- Task goal
From the entries provided below, copy each line that contains the word "PositionsAxis".

Records drawn from a dataset:
╭──

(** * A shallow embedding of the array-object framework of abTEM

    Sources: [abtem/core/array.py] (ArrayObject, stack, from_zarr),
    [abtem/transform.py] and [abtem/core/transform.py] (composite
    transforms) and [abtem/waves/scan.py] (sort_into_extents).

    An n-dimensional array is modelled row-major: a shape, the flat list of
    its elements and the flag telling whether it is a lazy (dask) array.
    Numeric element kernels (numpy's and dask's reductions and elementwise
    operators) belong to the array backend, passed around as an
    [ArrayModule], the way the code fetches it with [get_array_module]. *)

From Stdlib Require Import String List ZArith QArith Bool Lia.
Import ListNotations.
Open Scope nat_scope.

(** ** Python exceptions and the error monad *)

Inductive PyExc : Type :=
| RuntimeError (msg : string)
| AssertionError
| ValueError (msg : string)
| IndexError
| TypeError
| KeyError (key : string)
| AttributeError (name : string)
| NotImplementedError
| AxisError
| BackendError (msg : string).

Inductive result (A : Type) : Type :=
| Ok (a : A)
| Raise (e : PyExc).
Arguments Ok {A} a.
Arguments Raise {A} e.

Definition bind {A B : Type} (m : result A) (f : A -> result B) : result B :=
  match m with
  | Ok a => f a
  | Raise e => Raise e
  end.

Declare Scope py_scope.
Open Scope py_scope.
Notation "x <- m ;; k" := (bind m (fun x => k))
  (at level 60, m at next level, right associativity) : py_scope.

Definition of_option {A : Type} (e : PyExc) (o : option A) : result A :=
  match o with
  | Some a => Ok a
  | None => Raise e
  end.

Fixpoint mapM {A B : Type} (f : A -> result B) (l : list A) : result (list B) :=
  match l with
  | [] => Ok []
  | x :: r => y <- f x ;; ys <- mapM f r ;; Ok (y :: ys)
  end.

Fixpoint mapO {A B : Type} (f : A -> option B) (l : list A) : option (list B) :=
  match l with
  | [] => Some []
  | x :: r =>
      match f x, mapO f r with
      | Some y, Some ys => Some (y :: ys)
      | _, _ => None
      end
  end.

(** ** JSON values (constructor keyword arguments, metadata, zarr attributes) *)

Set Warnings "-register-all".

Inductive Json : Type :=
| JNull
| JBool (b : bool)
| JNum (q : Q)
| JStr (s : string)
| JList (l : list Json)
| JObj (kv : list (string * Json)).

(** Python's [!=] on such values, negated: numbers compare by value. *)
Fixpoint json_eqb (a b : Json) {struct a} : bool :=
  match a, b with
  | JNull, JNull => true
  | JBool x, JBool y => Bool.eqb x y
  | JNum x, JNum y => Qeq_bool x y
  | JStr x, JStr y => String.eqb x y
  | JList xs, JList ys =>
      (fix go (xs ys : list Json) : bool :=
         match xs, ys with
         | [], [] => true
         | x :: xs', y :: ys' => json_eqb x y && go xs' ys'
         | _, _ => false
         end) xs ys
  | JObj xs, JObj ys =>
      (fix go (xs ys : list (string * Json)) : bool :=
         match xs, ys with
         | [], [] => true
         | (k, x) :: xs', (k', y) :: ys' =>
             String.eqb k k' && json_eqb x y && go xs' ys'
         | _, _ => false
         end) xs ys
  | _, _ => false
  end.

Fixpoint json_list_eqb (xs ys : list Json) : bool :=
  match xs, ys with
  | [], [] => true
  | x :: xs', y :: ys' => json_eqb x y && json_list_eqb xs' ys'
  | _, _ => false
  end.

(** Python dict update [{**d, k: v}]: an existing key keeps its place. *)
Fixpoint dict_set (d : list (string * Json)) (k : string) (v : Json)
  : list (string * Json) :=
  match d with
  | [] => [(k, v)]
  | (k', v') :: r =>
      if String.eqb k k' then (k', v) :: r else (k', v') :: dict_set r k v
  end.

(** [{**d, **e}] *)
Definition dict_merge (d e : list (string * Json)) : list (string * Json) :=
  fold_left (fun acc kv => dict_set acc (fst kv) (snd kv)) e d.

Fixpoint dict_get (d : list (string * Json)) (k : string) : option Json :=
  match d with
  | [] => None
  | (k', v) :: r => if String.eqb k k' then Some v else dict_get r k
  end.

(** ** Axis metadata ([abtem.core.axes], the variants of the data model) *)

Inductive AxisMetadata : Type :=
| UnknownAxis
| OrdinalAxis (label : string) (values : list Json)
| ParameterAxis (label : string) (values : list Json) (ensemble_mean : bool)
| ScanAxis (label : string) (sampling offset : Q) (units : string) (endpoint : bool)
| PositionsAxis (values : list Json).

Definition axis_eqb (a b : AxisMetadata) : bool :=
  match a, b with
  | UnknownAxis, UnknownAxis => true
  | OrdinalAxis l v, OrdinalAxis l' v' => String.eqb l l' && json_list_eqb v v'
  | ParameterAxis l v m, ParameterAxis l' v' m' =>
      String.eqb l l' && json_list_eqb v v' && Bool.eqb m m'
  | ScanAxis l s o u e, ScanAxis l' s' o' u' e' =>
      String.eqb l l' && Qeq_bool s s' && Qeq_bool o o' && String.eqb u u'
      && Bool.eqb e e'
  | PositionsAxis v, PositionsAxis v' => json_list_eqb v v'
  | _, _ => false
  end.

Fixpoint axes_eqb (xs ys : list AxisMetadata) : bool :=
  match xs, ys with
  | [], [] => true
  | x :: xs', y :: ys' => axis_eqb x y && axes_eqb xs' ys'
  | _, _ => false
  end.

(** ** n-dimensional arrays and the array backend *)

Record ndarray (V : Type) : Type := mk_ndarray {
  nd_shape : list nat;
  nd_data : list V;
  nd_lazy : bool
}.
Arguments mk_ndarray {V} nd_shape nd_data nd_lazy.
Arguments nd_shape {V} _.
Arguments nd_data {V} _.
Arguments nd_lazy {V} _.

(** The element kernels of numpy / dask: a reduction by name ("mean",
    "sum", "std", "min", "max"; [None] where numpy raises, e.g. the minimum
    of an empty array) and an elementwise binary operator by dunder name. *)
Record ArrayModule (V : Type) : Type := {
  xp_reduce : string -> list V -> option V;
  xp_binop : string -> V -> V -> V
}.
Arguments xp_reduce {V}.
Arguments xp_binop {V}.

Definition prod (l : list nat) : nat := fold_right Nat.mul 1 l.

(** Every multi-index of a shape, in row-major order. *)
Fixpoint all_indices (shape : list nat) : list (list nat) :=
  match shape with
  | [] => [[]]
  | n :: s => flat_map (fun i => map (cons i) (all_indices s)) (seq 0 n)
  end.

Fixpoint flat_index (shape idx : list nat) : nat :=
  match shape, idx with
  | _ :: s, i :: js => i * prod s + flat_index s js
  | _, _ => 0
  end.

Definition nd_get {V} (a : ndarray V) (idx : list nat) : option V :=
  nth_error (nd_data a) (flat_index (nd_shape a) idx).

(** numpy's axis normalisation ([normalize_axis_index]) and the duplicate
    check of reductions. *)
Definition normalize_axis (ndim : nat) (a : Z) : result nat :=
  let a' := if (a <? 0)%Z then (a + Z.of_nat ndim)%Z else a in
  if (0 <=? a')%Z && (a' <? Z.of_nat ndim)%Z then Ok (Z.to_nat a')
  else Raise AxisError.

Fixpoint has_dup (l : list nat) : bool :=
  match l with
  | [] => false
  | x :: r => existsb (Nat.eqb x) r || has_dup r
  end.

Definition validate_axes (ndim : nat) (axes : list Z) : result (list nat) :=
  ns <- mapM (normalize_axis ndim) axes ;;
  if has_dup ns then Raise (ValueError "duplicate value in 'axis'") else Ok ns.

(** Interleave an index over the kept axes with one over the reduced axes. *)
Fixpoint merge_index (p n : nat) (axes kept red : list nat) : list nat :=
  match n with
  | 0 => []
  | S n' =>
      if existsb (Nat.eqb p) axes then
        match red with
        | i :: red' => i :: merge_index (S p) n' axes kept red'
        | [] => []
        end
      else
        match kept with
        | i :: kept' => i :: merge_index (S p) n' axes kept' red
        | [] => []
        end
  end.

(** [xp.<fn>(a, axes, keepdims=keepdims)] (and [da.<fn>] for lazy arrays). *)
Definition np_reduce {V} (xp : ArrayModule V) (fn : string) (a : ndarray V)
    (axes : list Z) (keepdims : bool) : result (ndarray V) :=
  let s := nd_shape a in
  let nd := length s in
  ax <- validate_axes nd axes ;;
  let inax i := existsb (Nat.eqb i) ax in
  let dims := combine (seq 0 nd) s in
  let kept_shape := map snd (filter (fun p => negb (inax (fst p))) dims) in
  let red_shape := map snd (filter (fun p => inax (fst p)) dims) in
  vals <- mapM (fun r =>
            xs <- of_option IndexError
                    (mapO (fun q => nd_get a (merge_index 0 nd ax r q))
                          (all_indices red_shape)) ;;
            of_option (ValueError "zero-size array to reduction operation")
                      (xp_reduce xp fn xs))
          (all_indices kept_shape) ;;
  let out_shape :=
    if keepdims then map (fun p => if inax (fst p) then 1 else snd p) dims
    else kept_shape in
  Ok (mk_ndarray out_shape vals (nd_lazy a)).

╰──

- Result for this exercise
| PositionsAxis (values : list Json).
  | PositionsAxis v, PositionsAxis v' => json_list_eqb v v'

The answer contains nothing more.